QR code per la pagina originale

Luigi Pirandello celebrato con un Google doodle

Luigi Pirandello è celebrato oggi da Google con un doodle sulla pagina principale del motore di ricerca.

,

Luigi Pirandello è il personaggio celebrato oggi da Google, con un doodle personalizzato sulla pagina principale del motore di ricerca. L’occasione è il 145esimo anniversario della nascita per il drammaturgo, scrittore e poeta italiano, premio Nobel per la letteratura nel 1934.

Nato il 28 giugno 1867 ad Agrigento da famiglia borghese, Luigi Pirandello si avvicinò negli anni dell’infanzia alle pratiche religiose. Studiò in un istituto tecnico e poi al ginnasio, dove prese vita la sua passione per la letteratura. Frequentò l’università a Palermo e poi a Roma, prima di trasferirsi a Bonn (Germania) a causa di screzi con il rettore della capitale.

All’inizio del XX secolo dovette affrontare un periodo di forte difficoltà economica, per via di un’alluvione che colpì la miniera di zolfo di Aragona, di proprietà del padre. Negli stessi anni ottenne il primo riconoscimento letterario dal pubblico con il romanzo “Il fu Mattia Pascal” (1904), mentre la critica ne decretò il successo solamente nei decenni seguenti, quando Pirandello decise di prestare la sua penna al teatro.

Negli anni immediatamente successivi alla prima guerra mondiale si avvicinò al movimento fascista, dichiarando apertamente il suo appoggio a Mussolini con un telegramma inviato nel 1924. Questo attirò sullo scrittore ire e critiche da parte di numerosi intellettuali italiani.
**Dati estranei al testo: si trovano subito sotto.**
(* ===== verification/RegistrationInvariant.v ===== *)
(** * The invariant of the shard's registrations (pkg/store/registration.go)

    What every step of every interleaving keeps, and what each step does beyond it. *)

From stdpp Require Import fin_maps.
From S2P Require Import Prelude Resource Registrations.

(** ** What every interleaving keeps *)

Definition firsts (c : config) (h : option headKey) : list nat :=
  match c.(heads) !! h with Some y => y.(first) | None => [] end.

(** The registrations of a head that the sweep holds. *)
Definition held (ch : option chain) (h : option headKey) : list nat :=
  match ch with Some ch => if decide (ch.(swept) = h) then ch.(live) ++ ch.(rest) else [] | None => [] end.
(** A registration whose execution still listens. *)
Definition listening (c : config) (x : registration) : Prop :=
  x.(consumed) = false ∧ ∃ s, c.(readSets) !! x.(owner) = Some s ∧ s.(retired) = false.

(** Some reader is linked, is linking, or is being swept: a write reaches the head. *)
Definition attached (c : config) (k : headKey) : Prop :=
  firsts c (Some k) ≠ [] ∨ detached c (Some k) = true ∨
  ∃ r x, c.(regs) !! r = Some x ∧ x.(pc) = Linking ∧ head_of x = Some k.

Definition engaged (c : config) (x : registration) : Prop := x.(pc) = Linking ∨ x.(pc) = Linked ∧ listening c x.

(** What a head says about one registration: it mirrors the authority, or it is behind
    the registration, or the execution knows its sample to be old. *)
Definition told (c : config) (x : registration) (s g : N) : Prop :=
  s = g ∨ (s < x.(r_generation))%N ∨
  (x.(r_generation) < g)%N ∧ ∃ rs, c.(readSets) !! x.(owner) = Some rs ∧ rs.(invalid) = true.

Definition gen_of (c : config) (k : headKey) : N := (authority_of c k).(generation).

Record inv (c : config) : Prop := {
  i_absence : is_Some (c.(heads) !! None);
  i_born k y : c.(heads) !! Some k = Some y → is_Some (c.(authorities) !! k) ∧ (y.(stamp) ≤ gen_of c k)%N;
  i_unborn k : c.(heads) !! Some k = None → gen_of c k = 0%N;
  i_told r x y : c.(regs) !! r = Some x → engaged c x → x.(absent) = false →
    c.(heads) !! Some x.(key) = Some y → told c x y.(stamp) (gen_of c x.(key));
  i_linked h r : r ∈ firsts c h ∨ r ∈ met (chain_of c) h →
    ∃ x, c.(regs) !! r = Some x ∧ x.(pc) = Linked ∧ head_of x = h;
  i_place r x : c.(regs) !! r = Some x → x.(pc) = Linked → listening c x →
    r ∈ firsts c (head_of x) ∨ r ∈ held (chain_of c) (head_of x);
  i_head r x : c.(regs) !! r = Some x → x.(pc) ≠ Sampled → is_Some (c.(heads) !! head_of x);
  i_owner r x : c.(regs) !! r = Some x → is_Some (c.(readSets) !! x.(owner));
  i_earlier r x : c.(regs) !! r = Some x → x.(absent) = false → (x.(r_generation) ≤ gen_of c x.(key))%N;
  i_arrived r x y : c.(regs) !! r = Some x → x.(absent) = true → c.(heads) !! None = Some y →
    (x.(r_generation) ≤ y.(stamp))%N;
  i_sampled r x : c.(regs) !! r = Some x → x.(pc) = Sampled →
    x.(absent) = false ∧ (x.(key).2 = objectFacet →
      c.(heads) !! Some x.(key) = None ∨ (x.(r_generation) < gen_of c x.(key))%N);
  i_demand r x y : c.(regs) !! r = Some x → x.(pc) ≠ Sampled → x.(absent) = false → x.(key).2 = objectFacet →
    c.(heads) !! Some x.(key) = Some y →
    y.(h_ordinary) = (authority_of c x.(key)).(ordinaryDemand) ∨ (x.(r_generation) < gen_of c x.(key))%N;
  i_object r x : c.(regs) !! r = Some x → x.(ordinary) ≠ demandUnread →
    x.(key).2 = objectFacet ∧ x.(pc) = Linked ∧ x.(ordinary) = demandOf x.(view);
  i_cutoff ch : chain_of c = Some ch → ∃ y, c.(heads) !! ch.(swept) = Some y ∧ (ch.(cutoff) ≤ y.(stamp))%N ∧
    (ch.(swept) ≠ None → y.(stamp) = ch.(cutoff) ∨ pending c ch.(swept) = true);
  i_rest ch r x : chain_of c = Some ch → r ∈ ch.(rest) → c.(regs) !! r = Some x → x.(absent) = true →
    (x.(r_generation) ≤ ch.(cutoff))%N ∨ pending c None = true;
}.

Lemma shard_New_inv : inv New.
Proof.
  split; cbn; try done.
  - intros k y Hk. by rewrite lookup_singleton_ne in Hk.
  - intros h r [Hr | Hr]; [| by apply elem_of_nil in Hr]. unfold firsts in Hr. cbn in Hr.
    destruct h as [k |]; [rewrite lookup_singleton_ne in Hr by done | rewrite lookup_singleton_eq in Hr];
      by apply elem_of_nil in Hr.
Qed.

(** The invariant reads only [retired] and [invalid] of the flags, and not the order of
    the queues. *)
Lemma shard_frame_inv c c' : inv c →
  authorities c' = authorities c → heads c' = heads c → regs c' = regs c → chain_of c' = chain_of c →
  (∀ h, pending c h = true → pending c' h = true) →
  (∀ o s, readSets c !! o = Some s → ∃ s', readSets c' !! o = Some s' ∧
     (retired s' = false → retired s = false) ∧ (invalid s = true → invalid s' = true)) →
  inv c'.
Proof.
  destruct c as [au hs pe pu rs ss sw], c' as [au' hs' pe' pu' rs' ss' sw']. cbn.
  intros Hi -> -> -> Hch Hp Hold.
  set (c := mkConfig au hs pe pu rs ss sw) in *. set (c' := mkConfig au hs pe' pu' rs ss' sw') in *.
  assert (∀ r x, rs !! r = Some x → listening c' x → listening c x) as Hl.
  { intros r x Hx [Hc (s' & Hs' & Hret)]. split; [done |]. destruct (i_owner c Hi r x Hx) as [s Hs].
    exists s. split; [done |]. destruct (Hold _ _ Hs) as (s1 & Hs1 & Hr & _). cbn in Hs'. apply Hr. congruence. }
  destruct Hi as [I1 I2 I3 I4 I5 I6 I7 I8 I9 I10 I11 I12 I13 I14 I15].
  split; rewrite ?Hch; [exact I1 | exact I2 | exact I3 | | exact I5 | | exact I7 | | exact I9 | exact I10
    | exact I11 | exact I12 | exact I13 | |].
  - intros r x y Hx He Ha Hy. assert (engaged c x) as He'.
    { destruct He as [| [Hpc Hls]]; [by left | right]. split; [done | by eapply Hl]. }
    destruct (I4 r x y Hx He' Ha Hy) as [| [| [Hlt (s & Hs & Hinv)]]]; [by left | right; by left | right; right].
    split; [done |]. destruct (Hold _ _ Hs) as (s' & Hs' & _ & Hi'). exists s'. auto.
  - intros r x Hx Hpc Hls. apply (I6 r x Hx Hpc). by eapply Hl.
  - intros r x Hx. destruct (I8 r x Hx) as [s Hs]. destruct (Hold _ _ Hs) as (s' & Hs' & _). by exists s'.
  - intros ch Hc. destruct (I14 ch Hc) as (y & Hy & Hcut & Hs). exists y. split; [done |]. split; [done |].
    intros Hn. destruct (Hs Hn); [by left | right; auto].
  - intros ch r x Hc Hin Hx Ha. destruct (I15 ch r x Hc Hin Hx Ha); [by left | right; auto].
Qed.

Lemma pending_spec c h : pending c h = true ↔ h ∈ pushing c ∨ h ∈ pendings c ∨ h ∈ local_heads (sweep c).
Proof. unfold pending. by rewrite bool_decide_eq_true, !elem_of_app. Qed.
Nel 1929 fu nominato Accademico d’Italia, fino a ottenere un lustro più tardi il già citato Nobel.

Luigi Pirandello si ammalò di polmonite durante le riprese del lungometraggio tratto da “Il fu Mattia Pascal”, per spegnersi il 10 dicembre 1936, lasciando incompiuta l’ultima opera “I giganti della montagna”. Nel testamento chiese esplicitamente una funzione con “carro d’infima classe, quello dei poveri”, per poi essere cremato.